I previously described, in an abstract way, a model in which individuals choose rationally even though they may not have a complete transitive preference relation. In that post, I relied heavily on a paper by S. Abu Turab Rizvi. Searching on some of Turab Rizvi's references, I stumbled upon Jeanne Peijnenburg's doctoral thesis, Acting Against One's Best Judgement: An Enquiry into Practical Reasoning, Dispositions and Weakness of Will. Reading some of this thesis inspired me to revisit my model by presenting a somewhat more concrete example.
2.0 Background
I learned a new word from Peijnenburg's thesis. Acting against one's own best judgement is called "akrasia". Peijnenburg shows that discussion of being divided in mind goes back, at least, to debates among Socrates, Plato, and Aristotle. She provides some amusing quotes about akrasia:
"I do not do what I want to do but what I hate... What happens is that I do, not the good I will to do, but the evil I do not intend." -- Romans 7:15 and 7:19
"The mind orders the body and is obeyed. But the mind orders itself and meets resistance." - Augustine
"Two souls, alas, do dwell within this breast" - Goethe
"Faust complained that he had two souls in his breast. I have a whole squabbling crowd. It goes on as in a republic." -- Otto von Bismarck
3.0 The Example
Consider an individual choosing among three actions. This person foresee an outcome for each action. For my purposes, it is not necessary to distinguish between an action and the outcome the individual believes will result from the action. Accordingly, let A, B, and C denote either the three actions or the three outcomes, depending on context.
3.1 Tastes
Suppose that the individual cares about only three aspects of the outcome. For example, if the action is obtaining an automobile of one of three brands, one aspect of the outcome might be the fuel efficiency obtainable from the car. Another might be the roominess of the car interior. And so on.
In the example, the individual has preferences among these three aspects of the outcomes, but not over the outcomes as a whole. "Preferences" are here defined as in neoclassical economics, that is, as a total order. Let the individual order the actions under each aspect as shown in Table 1. For example, under the first aspect, this person prefers A to B and B to C. Since a total order is transitive, one can conclude that this individual prefers A to C under the first aspect. The individual prefers C to A, however, under either of the other two aspects. (This example has the structure of a Condorcet voting paradox, but as applied to an individual.)
| Aspect | Preference Over Aspect |
| 1st | A > B > C |
| 2nd | B > C > A |
| 3rd | C > A > B |
3.2 The Choice Function
The individual is not necessarily confronted with a choice over all three actions. Mayhaps only two of the three needed automobile dealers have franchaises in this person's area. The specification of the example is completed by displaying possible choices for each menu of choice with which the individual may be confronted.

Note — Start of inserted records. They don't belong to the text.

Lemma digit_pretty_go n s : sforall is_digit_char (pretty_N_go n s) = sforall is_digit_char s.
Proof.
  revert s. induction (N.lt_wf_0 n) as [n _ IH]. intros s. destruct (decide (n = 0)%N) as [->|Hn]; [by rewrite pretty_N_go_0|].
  rewrite pretty_N_go_step by lia. rewrite IH by (apply N.div_lt; lia). cbn [sforall].
  assert (is_digit_char (pretty_N_char (n mod 10)) = true) as ->; [|done].
  unfold pretty_N_char. by repeat case_match.
Qed.

Lemma pretty_pos (n : Z) :
  (0 < n)%Z → nonempty (pretty n) = true ∧ sforall is_digit_char (pretty n) = true ∧ int_of (pretty n) = Some n.
Proof.
  intros Hn. destruct n as [|p|p]; [lia| |lia].
  change (pretty (Z.pos p)) with (if decide (N.pos p = 0)%N then "0" else pretty_N_go (N.pos p) "").
  rewrite decide_False by done. pose proof (digits_pretty_go (N.pos p) "") as Hd.
  pose proof (digit_pretty_go (N.pos p) "") as Hs. set (t := pretty_N_go _ _) in *. clearbody t.
  destruct t as [|c t]; [done|]. unfold int_of, isdigit. rewrite Hs. cbn [sforall] in *. by rewrite Hd.
Qed.

Definition word (w : string) : Prop := nonempty w = true ∧ sforall (λ c, negb (is_space_char c)) w = true.

Lemma split_words_words s : Forall word (split_words s).
Proof.
  induction s as [|c s IH]; [constructor|]. cbn [split_words]. destruct (is_space_char c) eqn:Ec; [done|].
  destruct s as [|d s]; [repeat constructor; cbn; by rewrite Ec|].
  destruct (is_space_char d); [constructor; [split; [done|]; cbn; by rewrite Ec|done]|].
  destruct (split_words (String d s)) as [|w ws]; [repeat constructor; cbn; by rewrite Ec|].
  inversion_clear IH as [|? ? [_ Hw] Hws]. constructor; [split; [done|]; cbn; by rewrite Ec, Hw|done].
Qed.

Lemma rstrip_newline s : rstrip (s +:+ newline) = rstrip s.
Proof. induction s as [|c s IH]; [done|]. cbn. by rewrite IH. Qed.

Lemma lstrip_word w s : word w → lstrip (w +:+ s) = w +:+ s.
Proof.
  intros [Hne Hw]. destruct w as [|c w]; [done|]. cbn in Hw |- *. apply andb_true_iff in Hw as [Hc _].
  apply negb_true_iff in Hc. by rewrite Hc.
Qed.

(** What is recorded of a process reads back. *)
Lemma read_recorded env pid ppid start p d :
  _proc_info (ev_ps env) pid = Some (ppid, start) → (0 < pid)%Z →
  _read_proc_at (Disk (<[p := pretty pid +:+ " " +:+ start +:+ newline]> (dk_files d)) true) (Some p) = Some (pid, start).
Proof.
  intros Hi Hpid. unfold _proc_info in Hi. destruct (ev_ps env pid) as [|rc out]; [done|].
  pose proof (split_words_words out) as Hws. cbv zeta in Hi.
  destruct (split_words out) as [|w0 words]; [done|]. destruct (length (w0 :: words) <? 6) eqn:El; [done|].
  apply Nat.ltb_ge in El. destruct (int_of w0); [|done]. injection Hi as _ Hstart.
  destruct words as [|a [|b [|c [|e [|f rest]]]]]; cbn in El; try lia.
  change (join " " [a; b; c; e; f] = start) in Hstart. subst start.
  rewrite !Forall_cons in Hws. destruct Hws as (_ & Ha & Hb & Hc & He & Hf & _).
  set (pre := a +:+ " " +:+ b +:+ " " +:+ c +:+ " " +:+ e +:+ " ").
  assert (join " " [a; b; c; e; f] = pre +:+ f) as -> by (unfold pre; cbn [join]; by rewrite !string_app_assoc).
  destruct (pretty_pos pid Hpid) as (Hne & Hdig & Hint). unfold _read_proc_at. cbn [dk_files]. rewrite lookup_insert_eq.
  assert (word (pretty pid)) as Hw.
  { split; [done|]. eapply sforall_impl, Hdig. intros x Hx. by destruct x as [[] [] [] [] [] [] [] []]. }
  assert (strip (pretty pid +:+ " " +:+ (pre +:+ f) +:+ newline) = pretty pid +:+ " " +:+ pre +:+ f) as ->.
  { unfold strip. rewrite lstrip_word by done.
    replace (pretty pid +:+ " " +:+ (pre +:+ f) +:+ newline) with ((pretty pid +:+ " " +:+ pre +:+ f) +:+ newline)
      by (by rewrite !string_app_assoc).
    rewrite rstrip_newline. replace (pretty pid +:+ " " +:+ pre +:+ f) with ((pretty pid +:+ " " +:+ pre) +:+ f)
      by (by rewrite !string_app_assoc). destruct Hf. by apply rstrip_word. }
  cbv zeta. assert (has_char " " (pretty pid) = false) as Hsp.
  { clear -Hdig. induction (pretty pid) as [|x s IH]; [done|]. cbn in *. apply andb_true_iff in Hdig as [Hx Hs].
    rewrite IH by done. destruct x as [[] [] [] [] [] [] [] []]; done. }
  change (" " +:+ pre +:+ f) with (String " " (pre +:+ f)). rewrite before_app, Hint, split1_app by done.
  cbn [snd default fmap option_fmap option_map]. do 2 f_equal. unfold default, id. unfold strip.
  assert (lstrip (pre +:+ f) = pre +:+ f) as ->; [|by destruct Hf; apply rstrip_word].
  unfold pre. rewrite !string_app_assoc. by apply lstrip_word.
Qed.

(** A harness is called dead on positive evidence only. What the bridge
    records of its harness is what every process with the session's key finds
    to watch; and that process is reported gone only when [ps] could be asked
    and did not show it: never while it is listed with the recorded start
    time, under the pinned rendering or the box's own, and never because [ps]
    could not be run. *)
Lemma harness_watched env d p d' :
  record_session_process env d = (Some p, d') →
  ∃ parent start, _proc_info (ev_ps env) (ev_ppid env) = Some (parent, start) ∧
    ∀ env', resolve_session_key env' = resolve_session_key env →
      discover_session_process env' d' = Some (ev_ppid env, start) ∧
      (process_is_gone env' (ev_ppid env) start = true →
         ev_ps env' (ev_ppid env) ≠ PsFailed ∧
         (∀ parent', _proc_info (ev_ps env') (ev_ppid env) ≠ Some (parent', start)) ∧
         (∀ rc stdout, ev_ps env' (ev_ppid env) = PsRan rc stdout → 6 <= length (split_words stdout) →
            ∃ rc' printed, ev_ps_local env' (ev_ppid env) = PsRan rc' printed ∧
              (split_words printed = [] ∨ join " " (take 5 (split_words printed)) ≠ start))).
Proof.
  unfold record_session_process. destruct (Z.leb_spec (ev_ppid env) 1) as [|Hpp]; [done|].
  destruct (_proc_info (ev_ps env) (ev_ppid env)) as [[parent start]|] eqn:Ei; [|done].
  unfold write_file_at. destruct (_proc_file_path env None) as [path|] eqn:Ep; [|done].
  destruct (dk_writable d); [|done]. intros [= <- <-]. exists parent, start. split; [done|]. intros env' Hkey.
  assert (_proc_file_path env' None = Some path) as Hp'.
  { rewrite <- Ep. unfold _proc_file_path, seat_file_path. cbn [truthy]. by rewrite Hkey. }
  split.
  - unfold discover_session_process. rewrite Hp'.
    change (String " " (start +:+ newline)) with (" " +:+ start +:+ newline).
    by rewrite (read_recorded env (ev_ppid env) parent start path d Ei ltac:(lia)).
  - unfold process_is_gone, _proc_info. destruct (ev_ps env' (ev_ppid env)) as [|rc out]; [done|]. cbv zeta.
    intros Hg. split_and!; [done| |].
    + intros parent'. destruct (split_words out) as [|w words]; [done|].
      destruct (length (w :: words) <? 6) eqn:El; [done|]. apply Nat.ltb_ge, Nat.leb_le in El. rewrite El in Hg.
      bcase (start_of (w :: words) = start) Es; [done|]. destruct (int_of w); [|done].
      intros E. injection E as _ E. by apply Es.
    + intros rc' out' [= <- <-] Hlen. apply Nat.leb_le in Hlen. rewrite Hlen in Hg.
      destruct (start_of _ == start); [done|]. destruct (ev_ps_local env' (ev_ppid env)) as [|rc'' printed]; [done|].
      exists rc'', printed. split; [done|]. destruct (split_words printed) as [|w words]; [by left|right].
      cbn [length Nat.ltb Nat.leb andb] in Hg. apply negb_true_iff, bool_decide_eq_false in Hg. done.
Qed.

That is, I want to specify a choice function for the example:
Definition: A choice function is a map from a nonempty subset of the set of all actions to a (not necessarily proper) subset of that nonempty subset.
The domain of a choice function is then the set of all nonempty subsets of the set of all actions. Informally, the value of a choice function is the set of best choices on a menu of choices with which an agent is confronted. (The above definition is a variation on the one I gave in my previous post.)

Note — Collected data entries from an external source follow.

(** A displaced watcher leaves without a last word on the wake stream. *)
Lemma displaced_unannounced :
  let run := _run ex_args ex_arming [ex_tick "tide-claude@hosta" (BeatSays (Some "displaced")) [] false] in
  run.2 = Some (Returns EXIT_DISPLACED) ∧
  existsb (λ x, match x with Emit (GaspLine _) => true | _ => false end) run.1.1 = false.
Proof. split; vm_compute; reflexivity. Qed.

(** A watcher that held its seat for two hundred seconds without a beat, the
    rival that then took the claim over, and two turns after that: one whose
    beat is lost, one whose beat is answered after another refused claim. *)
Definition ex_claim_state : claim_state := new_claim "tide-claude-2" "n1" None.
Definition ex_holding : watcher :=
  Watcher "tide-claude-2@hosta" ["tide-claude-2"] (Some (granted_to ex_claim_state None)) (Some ("tide-claude-2", "n1")) ∅ 0
    None "tide-claude-2@hosta".
Definition ex_news : list mail := [ex_mail "inbox/1" "moon" None].

Lemma displaced_silent_witness :
  let tks := [ex_tick "tide-claude-2@hosta" BeatLost ex_news false;
              ex_tick "tide-claude-2@hosta" (BeatSays (Some "displaced")) ex_news false] in
  (watch_beat 100 (Some "tide-claude-2") "n1" None ex_held).1 = Holder ∧
  speaks (turns ex_args None [ex_tick "tide-claude-2@hosta" ex_holder ex_news false] ex_holding).1.1 = true ∧
  speaks (turns ex_args None tks ex_holding).1.1 = false ∧
  ∃ e, (turns ex_args None tks ex_holding).2 = inr e.
Proof.
  intros tks. split; [vm_compute; reflexivity|]. split; [vm_compute; reflexivity|].
  assert (watch_wf ex_held) as Hwf by exact ex_held_wf.
  assert (speaks (turns ex_args None tks ex_holding).1.1 = false ∧
    ∀ tk, tk ∈ tks → tk_beat tk ≠ BeatLost → ∃ e, (turns ex_args None tks ex_holding).2 = inr e) as [Hs He].
  { apply (displaced_silent 200 ex_second ex_held ex_stolen ex_args None tks ex_holding (granted_to ex_claim_state None) Hwf).
    - right. vm_compute. reflexivity.
    - reflexivity.
    - reflexivity.
    - discriminate.
    - intros r Hr _. apply list_elem_of_singleton in Hr as ->. reflexivity.
    - apply Forall_cons. split; [split; [left; reflexivity|right; reflexivity]|]. apply Forall_singleton. split; [right|right; reflexivity].
      exists [ERelease (Some "tide-claude-2") "n1"], (watch_release (Some "tide-claude-2") "n1" ex_stolen).2, 300%Z, None.
      split; [econstructor; [apply step_release|constructor]|]. split; [repeat constructor|]. vm_compute. reflexivity. }
  split; [exact Hs|]. apply (He (ex_tick "tide-claude-2@hosta" (BeatSays (Some "displaced")) ex_news false)); [|discriminate].
  apply list_elem_of_further, list_elem_of_here.
Defined.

Table 2 gives the choice function for this example. The first three rows show that in a menu consisting of exactly one action, the individual chooses that action. In a menu consisting of exactly two actions, the individual is willing to choose only one of those actions. And in a menu with three actions, the individual is willing to choose any of the three.
| Choices on the Menu | Best Choice(s) |
| {A} | {A} |
| {B} | {B} |
| {C} | {C} |
| {A, B} | {A} |
| {A, C} | {C} |
| {B, C} | {B} |
| {A, B, C} | {A, B, C} |
3.3 The Conditions of Arrow's Impossibility Theorem
I intend the above example as an illustration of application of Arrow's impossibility theorem to a single individual. The choice function given above is compatible with the conditions of Arrow's impossibility theorem:
- No Dictator Principle: For each aspect, some menu exists in which the choice function specifies a choice in conflict with preferences under that aspect. For example, the choice from the menu {A, C} conflicts with the individual's preferences under the first aspect of the outcomes.

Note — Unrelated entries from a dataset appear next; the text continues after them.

(* ===== verification/SearchProps.v ===== *)
(** What a ranked search promises: every hit is one the caller may see and
    scores above a threshold, the best come first, a row left out was beaten,
    and nothing but instants of use changes. *)

From stdpp Require Import base gmap list strings.
From Stdlib Require Import ZArith QArith Qround Lia Sorted Ascii.
From S2P Require Import Prelude PyString Json Store Memory Search.

Open Scope Z_scope.
Open Scope tiding_scope.

(** ** The first of a sorted list *)

Lemma take_strong {A} (R : A → A → Prop) n l : StronglySorted R l → StronglySorted R (take n l).
Proof.
  intros H. revert n. induction H as [|x l Hs IH Hall]; intros [|n]; cbn; try constructor; [done|].
  by apply Forall_take.
Qed.

Lemma in_take {A} n (l : list A) x : x ∈ take n l → x ∈ l.
Proof. intros (i & H & _)%elem_of_take. by eapply list_elem_of_lookup_2. Qed.

Lemma beaten {A} (leb : A → A → bool) n l x :
  (∀ x y, leb x y = true ∨ leb y x = true) → (∀ x y z, leb x y = true → leb y z = true → leb x z = true) →
  x ∈ l → x ∉ take n (sort_by leb l) →
  length (take n (sort_by leb l)) = n ∧ ∀ y, y ∈ take n (sort_by leb l) → leb y x = true.
Proof.
  intros Ht Htr Hx Hn. pose proof (sort_by_sorted leb Ht Htr l) as Hs.
  rewrite <- (elem_of_sort_by leb x l) in Hx. revert Hx Hn. generalize (sort_by leb l) as k, Hs. clear l Hs.
  intros k Hs. revert n. induction Hs as [|y k Hs IH Hall]; intros n Hx Hn; [by apply elem_of_nil in Hx|].
  destruct n as [|n]; [split; [done|intros ? []%elem_of_nil]|]. cbn [take] in *.
  apply not_elem_of_cons in Hn as [Hne Hn]. apply elem_of_cons in Hx as [->|Hx]; [done|].
  destruct (IH n Hx Hn) as [Hl Hb]. split; [by rewrite <- Hl at 2|].
  intros z [->|Hz]%elem_of_cons; [|by apply Hb]. rewrite Forall_forall in Hall. by apply Hall.
Qed.

Lemma Qle_bool_total a b : Qle_bool a b = true ∨ Qle_bool b a = true.
Proof. destruct (Q_dec a b) as [[H|H]|H]; [left|right|left]; apply Qle_bool_iff; [by apply Qlt_le_weak..|by rewrite H; apply Qle_refl]. Qed.

Lemma Qle_bool_trans a b c : Qle_bool a b = true → Qle_bool b c = true → Qle_bool a c = true.
Proof. rewrite !Qle_bool_iff. apply Qle_trans. Qed.

Section search.
Context (distance : vectors) (similarity : string → string → Q) (cfg : search_settings).

Lemma nearer_total q x y : nearer distance q x y = true ∨ nearer distance q y x = true.
Proof. unfold nearer. destruct (distance q x), (distance q y); auto using Qle_bool_total. Qed.

Lemma nearer_trans q x y z : nearer distance q x y = true → nearer distance q y z = true → nearer distance q x z = true.
Proof. unfold nearer. destruct (distance q x), (distance q y), (distance q z); try done. apply Qle_bool_trans. Qed.

Lemma better_total q x y : better distance similarity cfg q x y = true ∨ better distance similarity cfg q y x = true.
Proof.
  unfold better. destruct (combined_score distance similarity cfg q x), (combined_score distance similarity cfg q y); auto using Qle_bool_total.
Qed.

Lemma better_trans q x y z : better distance similarity cfg q x y = true → better distance similarity cfg q y z = true →
  better distance similarity cfg q x z = true.
Proof.
  unfold better. destruct (combined_score distance similarity cfg q x), (combined_score distance similarity cfg q y), (combined_score distance similarity cfg q z); try done.
  intros H1 H2. exact (Qle_bool_trans _ _ _ H2 H1).
Qed.

(** ** The instants of use *)

(** The rows a search marks as used: those of a hit's namespace and key in the
    partition searched. *)
Definition touched (a : search_args) (hits : list row) (r : row) : bool :=
  let k := _normalize_key_fields "" "" (q_scope a) (q_user_id a) (q_project a) in
  existsb (λ h, (r_ns r == r_ns h) && (r_key r == r_key h)) hits && (r_scope r == k_scope k) &&
  (((k_user k == "*") && (k_scope k == "project")) || (r_user r == k_user k)) && (r_project r == k_project k).

Definition in_group (r : row) (g : string * list string) : bool := (r_ns r == g.1) && (r_key r isin g.2).

Lemma in_group_pair r ns keys : in_group r (ns, keys) = (r_ns r == ns) && (r_key r isin keys).
Proof. done. Qed.

Lemma isin_snoc (x y : string) l : (x isin l ++ [y]) = (x isin l) || (x == y).
Proof. rewrite <- bool_decide_or. apply bool_decide_ext. set_solver. Qed.

Lemma setdefault_in r ns key d :
  existsb (in_group r) (setdefault_append ns key d) = ((r_ns r == ns) && (r_key r == key)) || existsb (in_group r) d.
Proof.
  induction d as [|[ns' keys] d IH]; cbn [setdefault_append existsb].
  - rewrite in_group_pair. f_equal. f_equal. apply bool_decide_ext. set_solver.
  - destruct (decide (ns' = ns)) as [->|Hne].
    + rewrite bool_decide_eq_true_2 by done. cbn [existsb]. rewrite !in_group_pair, isin_snoc.
      by destruct (bool_decide (r_ns r = ns)), (bool_decide (r_key r ∈ keys)), (bool_decide (r_key r = key)).
    + rewrite bool_decide_eq_false_2 by done. cbn [existsb]. rewrite IH, !orb_assoc. f_equal. apply orb_comm.
Qed.

Lemma keys_to_update_in r rows :
  existsb (in_group r) (keys_to_update rows) = existsb (λ h, (r_ns r == r_ns h) && (r_key r == r_key h)) rows.
Proof.
  unfold keys_to_update. assert (∀ d, existsb (in_group r) (foldl (λ d r, setdefault_append (r_ns r) (r_key r) d) d rows) =
    existsb (λ h, (r_ns r == r_ns h) && (r_key r == r_key h)) rows || existsb (in_group r) d) as H.
  { induction rows as [|h rows IH]; intros d; [done|]. cbn [foldl existsb]. rewrite IH, setdefault_in.
    rewrite !orb_assoc. f_equal. apply orb_comm. }
  by rewrite H, orb_false_r.
Qed.

(** Updates that commute with their own conditions are one update. *)
Lemma updates_once {B} (p : B → row → bool) (f : row → row) gs t :
  (∀ g r, p g (f r) = p g r) → (∀ r, f (f r) = f r) →
  foldl (λ t g, sql_update (p g) f t) t gs = sql_update (λ r, existsb (λ g, p g r) gs) f t.
Proof.
  intros Hp Hf. revert t. induction gs as [|g gs IH]; intros [rows seq].
  - unfold sql_update, update_where. cbn. f_equal. symmetry. by apply map_id.
  - cbn [foldl]. rewrite IH. unfold sql_update, update_where. cbn. f_equal. rewrite map_map. apply map_ext. intros r.
    cbn. destruct (p g r) eqn:E; cbn; [|done]. rewrite Hf.
    by destruct (existsb _ gs).
Qed.

Lemma marked_rows a rows now t :
  let k := _normalize_key_fields "" "" (q_scope a) (q_user_id a) (q_project a) in
  foldl (λ t g, sql_update (use_match ((k_user k == "*") && (k_scope k == "project")) (k_scope k) (k_user k) (k_project k) g)
    (set_used now) t) t (keys_to_update rows) = sql_update (touched a rows) (set_used now) t.
Proof.
  cbv zeta. rewrite updates_once by done. unfold sql_update, update_where. f_equal. apply map_ext. intros r.
  unfold touched. rewrite <- keys_to_update_in. set (g := keys_to_update rows). clearbody g.
  enough (∀ b1 b2 b3, existsb (λ g, in_group r g && b1 && b2 && b3) g = existsb (in_group r) g && b1 && b2 && b3) as H by (by rewrite <- H).
  intros b1 b2 b3. induction g as [|x g IH]; [done|]. cbn. rewrite IH.
  by destruct (in_group r x), (existsb (in_group r) g), b1, b2, b3.
Qed.

(** ** The search *)

(** The rows of the partition searched, live unless asked otherwise. *)
Definition eligible (now : Z) (a : search_args) (r : row) : bool :=
  let k := _normalize_key_fields "" "" (q_scope a) (q_user_id a) (q_project a) in
  search_match now ((k_user k == "*") && (k_scope k == "project")) (lower <$> q_namespaces a) (k_scope k) (k_user k)
    (k_project k) (q_include_superseded a) r.

Lemma in_shortlist now a t r : r ∈ shortlist distance now a t → r ∈ t_rows t ∧ eligible now a r = true.
Proof.
  intros Hr%in_take. rewrite elem_of_sort_by in Hr. apply elem_of_select in Hr as [[Hm _]%andb_true_iff Hr]. by split.
Qed.

Lemma mapM_hits q rows : match mapM (hit_of distance similarity cfg q) rows with
  | Some hits => Some <$> hits = hit_of distance similarity cfg q <$> rows
  | None => ∃ r, r ∈ rows ∧ distance q r = None
  end.
Proof.
  destruct (mapM _ rows) as [hits|] eqn:E.
  - apply mapM_Some_1 in E. induction E as [|r h rows hits Hh _ IH]; [done|]. rewrite !fmap_cons, IH. by f_equal.
  - apply mapM_None_1 in E. apply Exists_exists in E as (r & Hr & Hn). exists r. split; [done|].
    unfold hit_of, combined_score, vec_score in Hn. by destruct (distance q r).
Qed.

Lemma rows_in_reach now a t r : r ∈ search_rows distance similarity cfg now a t →
  r ∈ t_rows t ∧ eligible now a r = true ∧ over_threshold distance similarity cfg (q_query a) r = true.
Proof.
  intros Hr%in_take. rewrite elem_of_sort_by in Hr. apply elem_of_select in Hr as [Ho Hs]. apply in_shortlist in Hs. tauto.
Qed.

Lemma search_outcome now a t : let rows := search_rows distance similarity cfg now a t in
  match memory_search distance similarity cfg now a t with
  | Some (hits, t') =>
      Some <$> hits = hit_of distance similarity cfg (q_query a) <$> rows ∧
      t' = sql_update (touched a rows) (set_used now) t
  | None => ∃ r, r ∈ rows ∧ distance (q_query a) r = None
  end.
Proof.
  cbv zeta. set (rows := search_rows _ _ _ now a t). unfold memory_search.
  pose proof (mapM_hits (q_query a) rows) as Hm. fold rows.
  destruct (mapM _ rows) as [hits|]; [|done]. cbn [mbind option_bind]. split; [done|]. apply marked_rows.
Qed.

(** C30. A search returns what it should. Every hit is an unexpired row of the
    namespaces, scope and project searched, by the writer named (by any
    writer, in project scope, for "*"), never mail, never superseded or
    awaiting deletion unless history was asked for, and above a threshold;
    hits come best first, at most [limit]; an eligible row above a threshold
    that is missing was not reached by the scan for the nearest rows (an
    approximate index may leave rows out, an exact scan reaches all), or is no
    nearer than three times [limit] others, or scores no better than each of
    [limit] hits. The rows are served as they are and only
    the instant of use of the hits' keys changes; no answer at all is given
    exactly when a hit has no embedding. *)
Theorem search_exact now a t :
  let q := q_query a in let rows := search_rows distance similarity cfg now a t in
  (length rows <= q_limit a)%nat ∧
  (∀ r, r ∈ rows → r ∈ t_rows t ∧ eligible now a r = true ∧ over_threshold distance similarity cfg q r = true) ∧
  StronglySorted (λ x r, better distance similarity cfg q x r = true) rows ∧
  (∀ r, r ∈ t_rows t → eligible now a r = true → over_threshold distance similarity cfg q r = true → r ∉ rows →
     vx_reaches distance q (q_limit a * 3) t r = false ∨
     (length (shortlist distance now a t) = q_limit a * 3 ∧ ∀ x, x ∈ shortlist distance now a t → nearer distance q x r = true)%nat ∨
     (length rows = q_limit a ∧ ∀ x, x ∈ rows → better distance similarity cfg q x r = true)) ∧
  match memory_search distance similarity cfg now a t with
  | Some (hits, t') =>
      Some <$> hits = hit_of distance similarity cfg q <$> rows ∧
      t' = sql_update (touched a rows) (set_used now) t
  | None => ∃ r, r ∈ rows ∧ distance q r = None
  end.
Proof.
  pose proof (search_outcome now a t) as Ho. cbv zeta in *. set (rows := search_rows _ _ _ now a t) in *. split_and!; [..|exact Ho].
  - unfold rows, search_rows. rewrite length_take. lia.
  - intros r. apply rows_in_reach.
  - apply take_strong, sort_by_sorted; intros *; [apply better_total|apply better_trans].
  - intros r Hr He Hover Hn. destruct (decide (r ∈ shortlist distance now a t)) as [Hs|Hs].
    + right; right. apply beaten; [apply better_total|apply better_trans|by apply elem_of_select|done].
    + destruct (vx_reaches distance (q_query a) (q_limit a * 3) t r) eqn:Ev; [right; left|by left].
      apply beaten; [apply nearer_total|apply nearer_trans|apply elem_of_select; split; [by apply andb_true_iff|done]|done].
Qed.
End search.

(** ** On concrete tables *)

Definition ex_search_cfg : search_settings := SearchSettings (15 # 100) (35 # 100) (1 # 10).

Definition ex_row (key value : string) (id : Z) : row :=
  Row id (PKey "notes" key "project" "ana" (Some "tide")) value "" "" value 10 10 None None (Some "ana") None.

Definition ex_table : table := Table [ex_row "a" "near" 1; ex_row "b" "far" 2; ex_row "c" "middle" 3] 4.

Definition ex_distance : vectors := exact_scan (λ _ r,
  Some (if r_key r == "a" then (1 # 10)%Q else if r_key r == "c" then (3 # 10)%Q else (9 # 10)%Q)).

Definition ex_args : search_args := SearchArgs ["Notes"] "near" "project" "*" (Some "Tide") 5 false.

(** The two rows near enough, the nearer first. *)
Lemma search_exact_witness :
  (λ r, r_key r) <$> search_rows ex_distance (λ _ _, 0%Q) ex_search_cfg 20 ex_args ex_table = ["a"; "c"] ∧
  match memory_search ex_distance (λ _ _, 0%Q) ex_search_cfg 20 ex_args ex_table with
  | Some (hits, _) => length hits = 2%nat
  | None => False
  end ∧
  StronglySorted (λ x r, better ex_distance (λ _ _, 0%Q) ex_search_cfg "near" x r = true)
    (search_rows ex_distance (λ _ _, 0%Q) ex_search_cfg 20 ex_args ex_table).
Proof.
  split_and!; [vm_compute; reflexivity..|].
  exact (proj1 (proj2 (proj2 (search_exact ex_distance (λ _ _, 0%Q) ex_search_cfg 20 ex_args ex_table)))).
Defined.

(** Seat rows are stored without an embedding. A search of their scope whose
    text is similar has a null score, which the handler cannot convert: the
    request fails instead of answering. *)
Lemma search_of_seats_fails :
  let seat := Row 1 (PKey "fleet" "seat/tide-claude-1" "seat" "global" (Some "tide")) "tide-claude-1" "" ""
                "tide-claude-1" 10 10 None None None None in
  memory_search (exact_scan (λ _ _, None)) (λ _ _, 1%Q) ex_search_cfg 20
    (SearchArgs ["fleet"] "tide-claude-1" "seat" "global" (Some "tide") 5 false) (Table [seat] 2) = None.
Proof. vm_compute. reflexivity. Qed.

(** A cut hit shows the lines it starts with, and says how many it hides. *)
Lemma snippet_lines h n s :
  _snippet h n = Some s →
  sn_body s = join (String "010"%char "") (take n (splitlines (h_value h))) ∧
  (n + sn_hidden s)%nat = length (splitlines (h_value h)) ∧ (0 < sn_hidden s)%nat.
Proof. unfold _snippet. case_match eqn:E; [done|]. apply Nat.leb_gt in E. intros [= <-]. cbn. split_and!; [done|lia|lia]. Qed.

- Pareto Principle: This principle is trivially true in the example. No menu with more than one choice exists in which preferences under all aspects specify the same choices. So the choice function cannot be incompatible with the Pareto principle when it applies, since it never does apply.
- Independence of Irrelevant Alternatives: I think this principle is also trivially true.
4.0 Conclusions
Neoclassical economists tend to equate rationality with the existence of a unique preference relation for an individual. In other words, rationality for an individual is identified with the existence of one total order (that is, a complete and transitive binary relation) over a space of choosable actions. The example suggests this point of view is mistaken. An orthodox economist can either assert that the individual in the example is not rational or accept that he has been learning and teaching error.
A choice function is a generalization of preferences, as neoclassical economists understand preferences. If such preferences exist for an individual, then a choice function exists for that individual. But individuals can have choice functions without having such preferences, as is demonstrated by the above example. It is up to those asserting the existence of preferences to state their special-case assumptions, to show that models with those assumptions can provide falsifiable predictions about society, and to provide empirical evidence. The evidence from experimental economics, though, is systematically hostile to neoclassical economics. The phenomenon of menu-dependence is particularly apposite here.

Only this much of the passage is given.